**EXERCISE INPUTS**
== == ==

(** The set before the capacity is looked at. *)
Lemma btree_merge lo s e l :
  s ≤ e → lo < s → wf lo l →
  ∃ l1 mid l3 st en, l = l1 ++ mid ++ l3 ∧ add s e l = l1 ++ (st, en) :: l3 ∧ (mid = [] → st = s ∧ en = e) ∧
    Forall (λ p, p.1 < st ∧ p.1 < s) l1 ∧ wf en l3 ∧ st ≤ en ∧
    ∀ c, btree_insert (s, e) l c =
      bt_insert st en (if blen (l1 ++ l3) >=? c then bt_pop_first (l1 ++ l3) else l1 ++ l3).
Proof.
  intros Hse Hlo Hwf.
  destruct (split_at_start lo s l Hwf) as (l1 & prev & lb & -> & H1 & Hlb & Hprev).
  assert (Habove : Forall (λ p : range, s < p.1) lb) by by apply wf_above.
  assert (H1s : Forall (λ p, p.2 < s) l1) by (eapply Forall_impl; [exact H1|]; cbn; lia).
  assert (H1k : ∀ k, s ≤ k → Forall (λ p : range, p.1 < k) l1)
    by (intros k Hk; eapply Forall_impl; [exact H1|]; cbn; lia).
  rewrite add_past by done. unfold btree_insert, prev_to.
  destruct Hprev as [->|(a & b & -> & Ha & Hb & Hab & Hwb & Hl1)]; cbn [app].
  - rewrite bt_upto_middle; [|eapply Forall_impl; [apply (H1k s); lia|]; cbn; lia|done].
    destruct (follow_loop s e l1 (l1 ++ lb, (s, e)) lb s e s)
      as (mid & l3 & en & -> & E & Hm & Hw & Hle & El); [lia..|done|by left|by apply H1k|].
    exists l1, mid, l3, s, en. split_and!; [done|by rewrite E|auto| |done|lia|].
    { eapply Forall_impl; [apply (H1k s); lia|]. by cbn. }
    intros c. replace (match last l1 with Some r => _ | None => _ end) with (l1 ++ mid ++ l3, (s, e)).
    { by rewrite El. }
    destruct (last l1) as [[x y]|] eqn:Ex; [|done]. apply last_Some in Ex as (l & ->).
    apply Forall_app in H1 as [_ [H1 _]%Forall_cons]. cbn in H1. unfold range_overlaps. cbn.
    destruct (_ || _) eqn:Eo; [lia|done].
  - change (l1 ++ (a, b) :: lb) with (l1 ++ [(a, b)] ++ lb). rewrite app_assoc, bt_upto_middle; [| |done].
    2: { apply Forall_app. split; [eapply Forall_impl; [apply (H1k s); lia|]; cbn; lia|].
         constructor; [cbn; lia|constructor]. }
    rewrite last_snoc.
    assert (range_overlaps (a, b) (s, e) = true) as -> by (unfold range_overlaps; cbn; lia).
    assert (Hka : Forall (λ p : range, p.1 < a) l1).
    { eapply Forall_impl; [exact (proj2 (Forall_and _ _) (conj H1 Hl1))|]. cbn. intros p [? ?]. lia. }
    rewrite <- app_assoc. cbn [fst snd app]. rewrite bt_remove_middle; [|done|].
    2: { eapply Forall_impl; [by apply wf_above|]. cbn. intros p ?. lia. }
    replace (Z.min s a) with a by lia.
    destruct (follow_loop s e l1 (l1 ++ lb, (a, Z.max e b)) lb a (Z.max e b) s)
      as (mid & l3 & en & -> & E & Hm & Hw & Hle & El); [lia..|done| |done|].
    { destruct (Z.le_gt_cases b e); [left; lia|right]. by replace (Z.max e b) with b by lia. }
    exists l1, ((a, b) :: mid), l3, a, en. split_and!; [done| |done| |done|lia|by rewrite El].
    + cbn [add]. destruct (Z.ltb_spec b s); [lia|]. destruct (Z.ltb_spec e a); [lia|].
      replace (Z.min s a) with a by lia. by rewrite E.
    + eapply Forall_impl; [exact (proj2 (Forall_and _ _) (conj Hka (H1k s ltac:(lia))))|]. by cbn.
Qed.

== == ==

**WORK TO BE COMPLETED**
Copying word for word, give each line of the data above from the first one through the line containing "lia|]; cbn; lia|].", and nothing else.

**EXERCISE SOLUTION**
(** The set before the capacity is looked at. *)
Lemma btree_merge lo s e l :
  s ≤ e → lo < s → wf lo l →
  ∃ l1 mid l3 st en, l = l1 ++ mid ++ l3 ∧ add s e l = l1 ++ (st, en) :: l3 ∧ (mid = [] → st = s ∧ en = e) ∧
    Forall (λ p, p.1 < st ∧ p.1 < s) l1 ∧ wf en l3 ∧ st ≤ en ∧
    ∀ c, btree_insert (s, e) l c =
      bt_insert st en (if blen (l1 ++ l3) >=? c then bt_pop_first (l1 ++ l3) else l1 ++ l3).
Proof.
  intros Hse Hlo Hwf.
  destruct (split_at_start lo s l Hwf) as (l1 & prev & lb & -> & H1 & Hlb & Hprev).
  assert (Habove : Forall (λ p : range, s < p.1) lb) by by apply wf_above.
  assert (H1s : Forall (λ p, p.2 < s) l1) by (eapply Forall_impl; [exact H1|]; cbn; lia).
  assert (H1k : ∀ k, s ≤ k → Forall (λ p : range, p.1 < k) l1)
    by (intros k Hk; eapply Forall_impl; [exact H1|]; cbn; lia).
  rewrite add_past by done. unfold btree_insert, prev_to.
  destruct Hprev as [->|(a & b & -> & Ha & Hb & Hab & Hwb & Hl1)]; cbn [app].
  - rewrite bt_upto_middle; [|eapply Forall_impl; [apply (H1k s); lia|]; cbn; lia|done].
    destruct (follow_loop s e l1 (l1 ++ lb, (s, e)) lb s e s)
      as (mid & l3 & en & -> & E & Hm & Hw & Hle & El); [lia..|done|by left|by apply H1k|].
    exists l1, mid, l3, s, en. split_and!; [done|by rewrite E|auto| |done|lia|].
    { eapply Forall_impl; [apply (H1k s); lia|]. by cbn. }
    intros c. replace (match last l1 with Some r => _ | None => _ end) with (l1 ++ mid ++ l3, (s, e)).
    { by rewrite El. }
    destruct (last l1) as [[x y]|] eqn:Ex; [|done]. apply last_Some in Ex as (l & ->).
    apply Forall_app in H1 as [_ [H1 _]%Forall_cons]. cbn in H1. unfold range_overlaps. cbn.
    destruct (_ || _) eqn:Eo; [lia|done].
  - change (l1 ++ (a, b) :: lb) with (l1 ++ [(a, b)] ++ lb). rewrite app_assoc, bt_upto_middle; [| |done].
    2: { apply Forall_app. split; [eapply Forall_impl; [apply (H1k s); lia|]; cbn; lia|].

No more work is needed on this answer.